This week, OnBeing shifts to a different side of hope...the connection between grief and hope. But before I get into that, just a few “housekeeping” items. Two short paragraphs and then jumping into the latest Hope reflection.
First, this coming Wednesday at 1pm ET, MaryAnn McKibben Dana and I will be resuming our live conversations on Substack as we do another “Pop Culture Pastors Hour” as we dig deep into a movie from a few decades ago called Stranger than Fiction. It is a dearly loved movie by each of us and so we have each rewatched it and will be jumping deep into our thoughts. We’d love your thoughts as well - so join us in the live chat on Wednesday or you could send us your thoughts/ideas/questions ahead of time.
Second, I recently celebrated my 26th ordiversary (ordinaion anniversary) and I was reminded of what I wrote a year ago on my 25th anniversary of that special day. I wrote two posts reflecting on how I would respond to the PCUSA ordination questions 25 years after first doing so. I wanted to just re-link to those as I think they speak deeply to how I have grown and changed in my faith and how I approach life and ministry today. Here they are:
Ok - onto
‘s latest “Hope Portal”...This week are clips from a conversation between Krista Tippett and Joanna Macy. Joanna Macy is an activist, a writer, a scholar, and a practicing Buddhist. I have read two books of hers - Pass it On: Five Stories that Can Change the World and Active Hope: How to Face the Mess We’re In Without Going Crazy. Both I highly recommend. But in this week’s Hope Portal, there is a centering on the interaction between grief and hope. There are several other parts of the conversation that I’ll reflect on in the days ahead, but I wanted to start with a piece of “Hope-etry” (hope+poetry - see most recent posts for more of these) that Joanna shares in this conversation. It is part of a longer piece by Rainer Maria Rilke entitled Sonnets to Opheus II. This segment of the longer poem is often entitled, “Let this Darkness Be a Bell Tower.” Here it is, translated by Macy herself.
Quiet friend who has come so far,
feel how your breathing makes more space around you.
Let this darkness be a bell tower
and you the bell. As you ring,what batters you becomes your strength.
Move back and forth into the change.
What is it like, such intensity of pain?
If the drink is bitter, turn yourself to wine.In this uncontainable night,
be the mystery at the crossroads of your senses,
the meaning discovered there.And if the world has ceased to hear you,
say to the silent earth: I flow.
To the rushing water, speak: I am.1
This poem (and the conversation) reminded me of so much, but notably a friend named Phil who died several years ago as well as connecting hope to a famous philosophical/scientific question involving a cat (those are coming later next week). But what speaks to start out is how we cannot know true hope without also recognizing the reality of pain, loss, and grief. Just as you cannot know what is light without also knowing darkness. It is hard to know what is evil if you haven’t experienced that which is good. In a world that, at the time, was very clearly set up in a binary (A or B, etc) model, Jesus stepped outside of that in what he taught and even more so in what he did. So much of the Sermon on the Mount is a refutation of the dualism of the day.

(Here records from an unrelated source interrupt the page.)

(* ===== verification/GenFacts.v ===== *)
(** Random trees are well-formed: what [Wellformed::gen] returns passes [Wellformed::check], and it
    returns a tree where the specification bounds the trees it describes. *)
From S2P Require Import Prelude.
From S2P Require Import Token.
From S2P Require Import Source.
From S2P Require Import Xoroshiro.
From S2P Require Import Ast.
From S2P Require Import AstFacts.
From S2P Require Import CloneFacts.
From S2P Require Import Wellformed.
From S2P Require Import WfOps.
From S2P Require Import WfTheorems.
From S2P Require Import WfBuild.
From stdpp Require Export gmap.
From S2P Require Import Gen.
Open Scope Z_scope.
#[local] Set Warnings "-register-all".

(** * Stores that grow *)

(** Nodes keep what they are, but for their children; tables lose nothing. *)
Record extends (h h' : heap) : Prop := {
  ext_some n : is_Some (h !! n) -> is_Some (h' !! n);
  ext_type n : is_Some (h !! n) -> type_of h' n = type_of h n;
  ext_location n : is_Some (h !! n) -> location_of h' n = location_of h n;
  ext_parent n : is_Some (h !! n) -> parent_of h' n = parent_of h n;
  ext_flags n : is_Some (h !! n) -> flags_ (node_at h' n) = flags_ (node_at h n);
  ext_has_symtab n : is_Some (h !! n) -> has_symtab (node_at h' n) = has_symtab (node_at h n);
  ext_ok : tables_ok h -> tables_ok h';
  ext_views : (forall n, viewable (location_of h n)) -> forall n, viewable (location_of h' n);
  ext_grow sc s n : n ∈ entries h sc s -> n ∈ entries h' sc s
}.

#[export] Instance extends_preorder : PreOrder extends.
Proof.
  split; [by split|]. intros h1 h2 h3 E1 E2. pose proof (ext_some _ _ E1) as S1.
  split; intros; try (by eapply E2, E1).
  - by rewrite (ext_type _ _ E2), (ext_type _ _ E1) by auto.
  - by rewrite (ext_location _ _ E2), (ext_location _ _ E1) by auto.
  - by rewrite (ext_parent _ _ E2), (ext_parent _ _ E1) by auto.
  - by rewrite (ext_flags _ _ E2), (ext_flags _ _ E1) by auto.
  - by rewrite (ext_has_symtab _ _ E2), (ext_has_symtab _ _ E1) by auto.
Qed.

Lemma ext_calm h h' n : extends h h' -> is_Some (h !! n) -> calm h n -> calm h' n.
Proof. intros E Hn [H1 H2]. split; [by rewrite (ext_flags _ _ E)|by rewrite (ext_type _ _ E)]. Qed.

Lemma ext_size h h' : extends h h' -> (size h <= size h')%nat.
Proof.
  intros E. rewrite <-!(size_dom (D:=gset Node)). apply subseteq_size. intros n. rewrite !elem_of_dom. apply E.
Qed.

(** A scope that was found is found again. *)
Lemma climb_ext h h' : extends h h' -> forall fuel p sc,
  climb fuel h has_symtab p = Some sc -> climb fuel h' has_symtab p = Some sc.
Proof.
  intros E. induction fuel as [|fuel IH]; intros [n|] sc; try done. cbn.
  destruct (has_symtab (node_at h n)) eqn:Hs.
  - intros [= <-]. assert (Hn : is_Some (h !! n)).
    { unfold node_at in Hs. destruct (h !! n); [by eexists|done]. }
    by rewrite (ext_has_symtab _ _ E), Hs.
  - intros Hc. assert (Hn : is_Some (h !! n)).
    { destruct (h !! n) as [d|] eqn:Hn; [by eexists|]. unfold parent_of, node_at in Hc. rewrite Hn in Hc. by destruct fuel. }
    rewrite (ext_has_symtab _ _ E), Hs, (ext_parent _ _ E) by done. by apply IH.
Qed.

Lemma ext_scope h h' n sc : extends h h' -> is_Some (h !! n) -> scope h n = Some sc -> scope h' n = Some sc.
Proof.
  intros E Hn H. unfold scope in *. rewrite (ext_parent _ _ E) by done.
  apply (climb_fuel _ _ (depth_fuel h)); [by apply (climb_ext _ _ E)|]. unfold depth_fuel. pose proof (ext_size _ _ E). lia.
Qed.

Lemma ext_bound h h' n c : extends h h' -> tables_ok h -> (forall m, viewable (location_of h m)) ->
  is_Some (h !! n) -> is_Some (h !! c) -> bound_at h n c -> bound_at h' n c.
Proof.
  intros E Ho Hv Hn Hc (sc & Hs & Hb)%bound_at_entries; [|done|done].
  apply bound_at_entries; [by apply E|by apply E|]. exists sc. split; [by eapply ext_scope|].
  apply (ext_grow _ _ E). by rewrite (ext_location _ _ E).
Qed.

(** A child of a node with a table, or with a scope, has a scope. *)
Lemma scope_below h m n : parent_of h m = Some n -> has_symtab (node_at h n) = true -> scope h m = Some n.
Proof. intros Hp Hs. unfold scope. rewrite Hp. unfold depth_fuel. cbn. by rewrite Hs. Qed.

Lemma scope_from h h' m n sc : (S (size h) <= size h')%nat -> parent_of h' m = Some n ->
  extends h h' -> is_Some (h !! n) -> scope h n = Some sc -> is_Some (scope h' m).
Proof.
  intros Hs Hp E Hn Hsc. destruct (has_symtab (node_at h' n)) eqn:Ht; [by rewrite (scope_below h' m n Hp Ht)|].
  exists sc. unfold scope in *. rewrite Hp. unfold depth_fuel in *. cbn [climb]. rewrite Ht.
  rewrite (ext_parent _ _ E) by done. apply (climb_fuel _ _ (S (size h))); [by apply (climb_ext _ _ E)|done].
Qed.

(** * A new child *)

Lemma set_location_leaf h n l : children_of h n = [] -> source (location_of h n) = None ->
  set_location 1 h n l = Returns (alter (with_location l) n h).
Proof.
  intros Hc Hs. unfold set_location, traverse. rewrite Hs. cbn [mbind outcome_bind traverse_loop id].
  assert (E : children_of (alter (with_location l) n h) n = []).
  { unfold children_of, node_at in *. rewrite lookup_alter_eq. by destruct (h !! n). }
  by rewrite E.
Qed.

Definition child_def (p : Node) (l : Location) (type : Token) : NodeDef :=
  mkNodeDef type l (if has type flag_symtab then Some empty_symtab else None) (Some p) 0 [].
(** The store with a child added *)
Definition add_child (h : heap) (p n : Node) (l : Location) (type : Token) : heap :=
  alter (with_children (fun c => c ++ [n])) p (<[n := child_def p l type]> h).

Lemma add_child_at h p n l type m : p <> n ->
  add_child h p n l type !! m
  = if decide (m = n) then Some (child_def p l type)
    else if decide (m = p) then with_children (fun c => c ++ [n]) <$> h !! p else h !! m.
Proof.
  intros Hne. unfold add_child. destruct (decide (m = n)) as [->|].
  - rewrite lookup_alter_ne by done. apply lookup_insert_eq.
  - destruct (decide (m = p)) as [->|].
    + rewrite lookup_alter_eq, lookup_insert_ne by done. done.
    + rewrite lookup_alter_ne, lookup_insert_ne by done. done.
Qed.

Section Child.
Context (h : heap) (p n : Node) (l : Location) (type : Token).
Context (Hp : is_Some (h !! p)) (Hn : h !! n = None) (Hl : viewable l).
Local Abbreviation h' := (add_child h p n l type).

Lemma child_ne : p <> n.
Proof. intros ->. rewrite Hn in Hp. by destruct Hp. Qed.

Lemma add_child_new : node_at h' n = child_def p l type.
Proof. unfold node_at. by rewrite add_child_at, decide_True by (done || apply child_ne). Qed.
Lemma add_child_children : children_of h' p = children_of h p ++ [n].
Proof.
  unfold children_of, node_at. rewrite add_child_at, decide_False, decide_True by (done || apply child_ne).
  destruct Hp as [d ->]. done.
Qed.
Lemma add_child_other m : m <> n -> m <> p -> node_at h' m = node_at h m.
Proof. intros H1 H2. unfold node_at. by rewrite add_child_at, !decide_False by (done || apply child_ne). Qed.

Lemma add_child_fields {A} (f : NodeDef -> A) m : (forall d c, f (with_children c d) = f d) -> m <> n ->
  f (node_at h' m) = f (node_at h m).
Proof.
  intros Hf Hm. destruct (decide (m = p)) as [->|]; [|by rewrite add_child_other].
  unfold node_at. rewrite add_child_at, decide_False, decide_True by (done || apply child_ne).
  destruct Hp as [d ->]. apply Hf.
Qed.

It may feel counterintuitive to say that hope and grief can (or must?) exist side by side. Can we know what hope is without knowing what it is to not hope?
So today’s photo is from my Saturday AM walk (surprise - another sunrise!) but it is photographed through the railing on the sides of one of the bridges that crosses Winton Lake. There are these circles all along the top edge and then vertical bars going down. In many of the circles, especially at this time of year, spiderwebs fill them. They must be a nice protected place to make webs! Anyway, through these bars, the bright hopeful light of the morning sun is arising but in these photos, you can’t get there without going through the web. Similarly the bars are clearly in focus but the sunrise is far from it. The hope is out there, but the grief and the struggle is there first and foremost.
And then when I got home, the sun was shining brightly on the flowers my wife planted that are starting to move to full summer bloom...
Grace, Peace, Love, Hope, and Joy,
Ed
PS - Scout felt it was necessary to have her showing some hope and joy in front of the railing too! In fact, after I was done photographing the railing, she sat down and would not move until photographed...She’s quite a doggo...
Thank you for this.as Jesus says in the beatitudes blessed our those who mourn. We must know grief in order to know joy.In the end we find they are intertwined.